(ACTION ITEM)
Could you reproduce all of the entries below without a single change?

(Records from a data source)

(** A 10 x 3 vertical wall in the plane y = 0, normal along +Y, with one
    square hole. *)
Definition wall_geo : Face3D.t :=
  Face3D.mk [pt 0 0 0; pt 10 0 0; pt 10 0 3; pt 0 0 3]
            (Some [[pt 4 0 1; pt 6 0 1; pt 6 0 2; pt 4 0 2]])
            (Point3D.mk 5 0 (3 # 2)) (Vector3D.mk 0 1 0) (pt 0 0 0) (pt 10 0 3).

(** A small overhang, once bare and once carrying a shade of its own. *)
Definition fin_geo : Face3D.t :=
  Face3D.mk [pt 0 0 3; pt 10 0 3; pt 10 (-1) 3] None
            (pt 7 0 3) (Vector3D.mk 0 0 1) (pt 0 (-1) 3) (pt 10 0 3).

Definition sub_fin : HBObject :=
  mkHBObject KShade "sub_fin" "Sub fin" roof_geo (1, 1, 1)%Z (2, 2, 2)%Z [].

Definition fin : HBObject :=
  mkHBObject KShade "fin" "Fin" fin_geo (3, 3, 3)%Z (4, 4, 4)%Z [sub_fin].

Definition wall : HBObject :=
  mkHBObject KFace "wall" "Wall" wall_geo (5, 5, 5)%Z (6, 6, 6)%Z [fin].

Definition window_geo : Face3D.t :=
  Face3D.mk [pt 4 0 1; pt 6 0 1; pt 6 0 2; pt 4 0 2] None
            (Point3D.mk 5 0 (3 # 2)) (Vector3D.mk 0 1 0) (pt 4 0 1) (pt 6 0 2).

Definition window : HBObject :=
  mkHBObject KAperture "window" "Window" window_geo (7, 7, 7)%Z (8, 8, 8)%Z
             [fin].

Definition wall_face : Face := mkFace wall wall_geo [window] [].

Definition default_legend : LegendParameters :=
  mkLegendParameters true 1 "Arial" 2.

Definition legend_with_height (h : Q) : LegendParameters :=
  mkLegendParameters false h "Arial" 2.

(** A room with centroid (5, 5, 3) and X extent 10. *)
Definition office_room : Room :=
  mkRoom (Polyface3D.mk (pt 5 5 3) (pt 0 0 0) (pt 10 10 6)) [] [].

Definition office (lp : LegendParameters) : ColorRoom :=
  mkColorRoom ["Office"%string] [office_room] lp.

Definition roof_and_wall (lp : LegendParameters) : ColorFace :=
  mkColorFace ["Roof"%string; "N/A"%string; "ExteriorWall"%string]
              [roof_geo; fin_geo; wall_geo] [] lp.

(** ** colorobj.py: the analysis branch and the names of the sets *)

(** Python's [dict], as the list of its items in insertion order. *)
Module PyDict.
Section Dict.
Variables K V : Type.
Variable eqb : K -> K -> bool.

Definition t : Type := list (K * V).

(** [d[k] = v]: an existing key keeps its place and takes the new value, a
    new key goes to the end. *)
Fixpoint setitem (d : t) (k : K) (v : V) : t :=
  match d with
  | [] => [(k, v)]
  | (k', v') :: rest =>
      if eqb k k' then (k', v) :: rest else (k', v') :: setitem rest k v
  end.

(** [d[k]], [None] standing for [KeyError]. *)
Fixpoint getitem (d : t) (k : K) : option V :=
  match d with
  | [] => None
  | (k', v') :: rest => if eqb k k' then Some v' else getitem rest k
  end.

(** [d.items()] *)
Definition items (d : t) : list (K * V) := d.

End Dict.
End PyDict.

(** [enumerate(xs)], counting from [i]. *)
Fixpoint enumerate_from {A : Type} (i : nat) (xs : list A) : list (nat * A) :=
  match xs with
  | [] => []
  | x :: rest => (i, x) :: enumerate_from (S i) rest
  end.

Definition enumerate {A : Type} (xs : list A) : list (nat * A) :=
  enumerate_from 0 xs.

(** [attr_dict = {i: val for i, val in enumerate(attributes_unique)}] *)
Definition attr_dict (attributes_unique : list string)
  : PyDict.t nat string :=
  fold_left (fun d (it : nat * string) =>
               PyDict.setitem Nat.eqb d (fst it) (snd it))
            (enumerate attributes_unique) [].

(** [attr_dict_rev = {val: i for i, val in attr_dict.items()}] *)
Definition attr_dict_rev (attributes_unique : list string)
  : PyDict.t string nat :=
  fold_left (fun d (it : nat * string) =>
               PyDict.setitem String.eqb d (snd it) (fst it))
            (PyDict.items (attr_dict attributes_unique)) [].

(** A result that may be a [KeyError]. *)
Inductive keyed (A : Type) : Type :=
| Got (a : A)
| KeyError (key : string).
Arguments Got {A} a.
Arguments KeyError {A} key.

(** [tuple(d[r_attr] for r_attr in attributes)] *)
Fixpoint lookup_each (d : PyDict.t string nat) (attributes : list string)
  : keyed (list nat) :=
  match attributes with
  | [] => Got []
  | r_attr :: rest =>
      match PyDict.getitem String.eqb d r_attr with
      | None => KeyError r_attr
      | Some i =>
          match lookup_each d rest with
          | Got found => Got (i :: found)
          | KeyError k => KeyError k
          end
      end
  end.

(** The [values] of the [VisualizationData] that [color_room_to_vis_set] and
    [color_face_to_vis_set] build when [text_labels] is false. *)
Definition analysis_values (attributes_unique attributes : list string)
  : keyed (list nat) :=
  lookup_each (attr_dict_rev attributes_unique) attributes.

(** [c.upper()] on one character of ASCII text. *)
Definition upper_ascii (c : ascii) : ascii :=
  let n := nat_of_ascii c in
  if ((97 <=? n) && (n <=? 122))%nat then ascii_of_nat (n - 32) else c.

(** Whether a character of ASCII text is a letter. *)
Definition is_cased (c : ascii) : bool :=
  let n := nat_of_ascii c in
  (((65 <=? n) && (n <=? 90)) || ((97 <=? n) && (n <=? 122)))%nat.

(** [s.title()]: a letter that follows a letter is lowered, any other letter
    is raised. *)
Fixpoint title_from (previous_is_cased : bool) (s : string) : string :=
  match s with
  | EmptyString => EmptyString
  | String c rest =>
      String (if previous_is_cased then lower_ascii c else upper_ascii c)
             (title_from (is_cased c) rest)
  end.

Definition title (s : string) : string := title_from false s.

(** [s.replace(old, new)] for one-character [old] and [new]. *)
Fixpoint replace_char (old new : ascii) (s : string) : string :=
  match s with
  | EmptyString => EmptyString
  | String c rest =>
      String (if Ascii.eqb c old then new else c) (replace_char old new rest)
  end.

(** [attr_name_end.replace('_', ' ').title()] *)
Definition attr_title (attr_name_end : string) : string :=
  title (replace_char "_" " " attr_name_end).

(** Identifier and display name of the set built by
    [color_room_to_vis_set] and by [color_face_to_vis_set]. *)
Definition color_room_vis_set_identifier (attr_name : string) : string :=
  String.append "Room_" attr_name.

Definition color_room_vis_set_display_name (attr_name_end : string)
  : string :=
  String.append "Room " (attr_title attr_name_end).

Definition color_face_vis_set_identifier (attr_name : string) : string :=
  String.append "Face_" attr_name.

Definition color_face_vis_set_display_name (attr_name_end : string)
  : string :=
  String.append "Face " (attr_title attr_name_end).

(ANSWER TO THIS EXERCISE)
(** A 10 x 3 vertical wall in the plane y = 0, normal along +Y, with one
    square hole. *)
Definition wall_geo : Face3D.t :=
  Face3D.mk [pt 0 0 0; pt 10 0 0; pt 10 0 3; pt 0 0 3]
            (Some [[pt 4 0 1; pt 6 0 1; pt 6 0 2; pt 4 0 2]])
            (Point3D.mk 5 0 (3 # 2)) (Vector3D.mk 0 1 0) (pt 0 0 0) (pt 10 0 3).

(** A small overhang, once bare and once carrying a shade of its own. *)
Definition fin_geo : Face3D.t :=
  Face3D.mk [pt 0 0 3; pt 10 0 3; pt 10 (-1) 3] None
            (pt 7 0 3) (Vector3D.mk 0 0 1) (pt 0 (-1) 3) (pt 10 0 3).

Definition sub_fin : HBObject :=
  mkHBObject KShade "sub_fin" "Sub fin" roof_geo (1, 1, 1)%Z (2, 2, 2)%Z [].

Definition fin : HBObject :=
  mkHBObject KShade "fin" "Fin" fin_geo (3, 3, 3)%Z (4, 4, 4)%Z [sub_fin].

Definition wall : HBObject :=
  mkHBObject KFace "wall" "Wall" wall_geo (5, 5, 5)%Z (6, 6, 6)%Z [fin].

Definition window_geo : Face3D.t :=
  Face3D.mk [pt 4 0 1; pt 6 0 1; pt 6 0 2; pt 4 0 2] None
            (Point3D.mk 5 0 (3 # 2)) (Vector3D.mk 0 1 0) (pt 4 0 1) (pt 6 0 2).

Definition window : HBObject :=
  mkHBObject KAperture "window" "Window" window_geo (7, 7, 7)%Z (8, 8, 8)%Z
             [fin].

Definition wall_face : Face := mkFace wall wall_geo [window] [].

Definition default_legend : LegendParameters :=
  mkLegendParameters true 1 "Arial" 2.

Definition legend_with_height (h : Q) : LegendParameters :=
  mkLegendParameters false h "Arial" 2.

(** A room with centroid (5, 5, 3) and X extent 10. *)
Definition office_room : Room :=
  mkRoom (Polyface3D.mk (pt 5 5 3) (pt 0 0 0) (pt 10 10 6)) [] [].

Definition office (lp : LegendParameters) : ColorRoom :=
  mkColorRoom ["Office"%string] [office_room] lp.

Definition roof_and_wall (lp : LegendParameters) : ColorFace :=
  mkColorFace ["Roof"%string; "N/A"%string; "ExteriorWall"%string]
              [roof_geo; fin_geo; wall_geo] [] lp.

(** ** colorobj.py: the analysis branch and the names of the sets *)

(** Python's [dict], as the list of its items in insertion order. *)
Module PyDict.
Section Dict.
Variables K V : Type.
Variable eqb : K -> K -> bool.

Definition t : Type := list (K * V).

(** [d[k] = v]: an existing key keeps its place and takes the new value, a
    new key goes to the end. *)
Fixpoint setitem (d : t) (k : K) (v : V) : t :=
  match d with
  | [] => [(k, v)]
  | (k', v') :: rest =>
      if eqb k k' then (k', v) :: rest else (k', v') :: setitem rest k v
  end.

(** [d[k]], [None] standing for [KeyError]. *)
Fixpoint getitem (d : t) (k : K) : option V :=
  match d with
  | [] => None
  | (k', v') :: rest => if eqb k k' then Some v' else getitem rest k
  end.

(** [d.items()] *)
Definition items (d : t) : list (K * V) := d.

End Dict.
End PyDict.

(** [enumerate(xs)], counting from [i]. *)
Fixpoint enumerate_from {A : Type} (i : nat) (xs : list A) : list (nat * A) :=
  match xs with
  | [] => []
  | x :: rest => (i, x) :: enumerate_from (S i) rest
  end.

Definition enumerate {A : Type} (xs : list A) : list (nat * A) :=
  enumerate_from 0 xs.

(** [attr_dict = {i: val for i, val in enumerate(attributes_unique)}] *)
Definition attr_dict (attributes_unique : list string)
  : PyDict.t nat string :=
  fold_left (fun d (it : nat * string) =>
               PyDict.setitem Nat.eqb d (fst it) (snd it))
            (enumerate attributes_unique) [].

(** [attr_dict_rev = {val: i for i, val in attr_dict.items()}] *)
Definition attr_dict_rev (attributes_unique : list string)
  : PyDict.t string nat :=
  fold_left (fun d (it : nat * string) =>
               PyDict.setitem String.eqb d (snd it) (fst it))
            (PyDict.items (attr_dict attributes_unique)) [].

(** A result that may be a [KeyError]. *)
Inductive keyed (A : Type) : Type :=
| Got (a : A)
| KeyError (key : string).
Arguments Got {A} a.
Arguments KeyError {A} key.

(** [tuple(d[r_attr] for r_attr in attributes)] *)
Fixpoint lookup_each (d : PyDict.t string nat) (attributes : list string)
  : keyed (list nat) :=
  match attributes with
  | [] => Got []
  | r_attr :: rest =>
      match PyDict.getitem String.eqb d r_attr with
      | None => KeyError r_attr
      | Some i =>
          match lookup_each d rest with
          | Got found => Got (i :: found)
          | KeyError k => KeyError k
          end
      end
  end.

(** The [values] of the [VisualizationData] that [color_room_to_vis_set] and
    [color_face_to_vis_set] build when [text_labels] is false. *)
Definition analysis_values (attributes_unique attributes : list string)
  : keyed (list nat) :=
  lookup_each (attr_dict_rev attributes_unique) attributes.

(** [c.upper()] on one character of ASCII text. *)
Definition upper_ascii (c : ascii) : ascii :=
  let n := nat_of_ascii c in
  if ((97 <=? n) && (n <=? 122))%nat then ascii_of_nat (n - 32) else c.

(** Whether a character of ASCII text is a letter. *)
Definition is_cased (c : ascii) : bool :=
  let n := nat_of_ascii c in
  (((65 <=? n) && (n <=? 90)) || ((97 <=? n) && (n <=? 122)))%nat.

(** [s.title()]: a letter that follows a letter is lowered, any other letter
    is raised. *)
Fixpoint title_from (previous_is_cased : bool) (s : string) : string :=
  match s with
  | EmptyString => EmptyString
  | String c rest =>
      String (if previous_is_cased then lower_ascii c else upper_ascii c)
             (title_from (is_cased c) rest)
  end.

Definition title (s : string) : string := title_from false s.

(** [s.replace(old, new)] for one-character [old] and [new]. *)
Fixpoint replace_char (old new : ascii) (s : string) : string :=
  match s with
  | EmptyString => EmptyString
  | String c rest =>
      String (if Ascii.eqb c old then new else c) (replace_char old new rest)
  end.

(** [attr_name_end.replace('_', ' ').title()] *)
Definition attr_title (attr_name_end : string) : string :=
  title (replace_char "_" " " attr_name_end).

(** Identifier and display name of the set built by
    [color_room_to_vis_set] and by [color_face_to_vis_set]. *)
Definition color_room_vis_set_identifier (attr_name : string) : string :=
  String.append "Room_" attr_name.

Definition color_room_vis_set_display_name (attr_name_end : string)
  : string :=
  String.append "Room " (attr_title attr_name_end).

Definition color_face_vis_set_identifier (attr_name : string) : string :=
  String.append "Face_" attr_name.

Definition color_face_vis_set_display_name (attr_name_end : string)
  : string :=
  String.append "Face " (attr_title attr_name_end).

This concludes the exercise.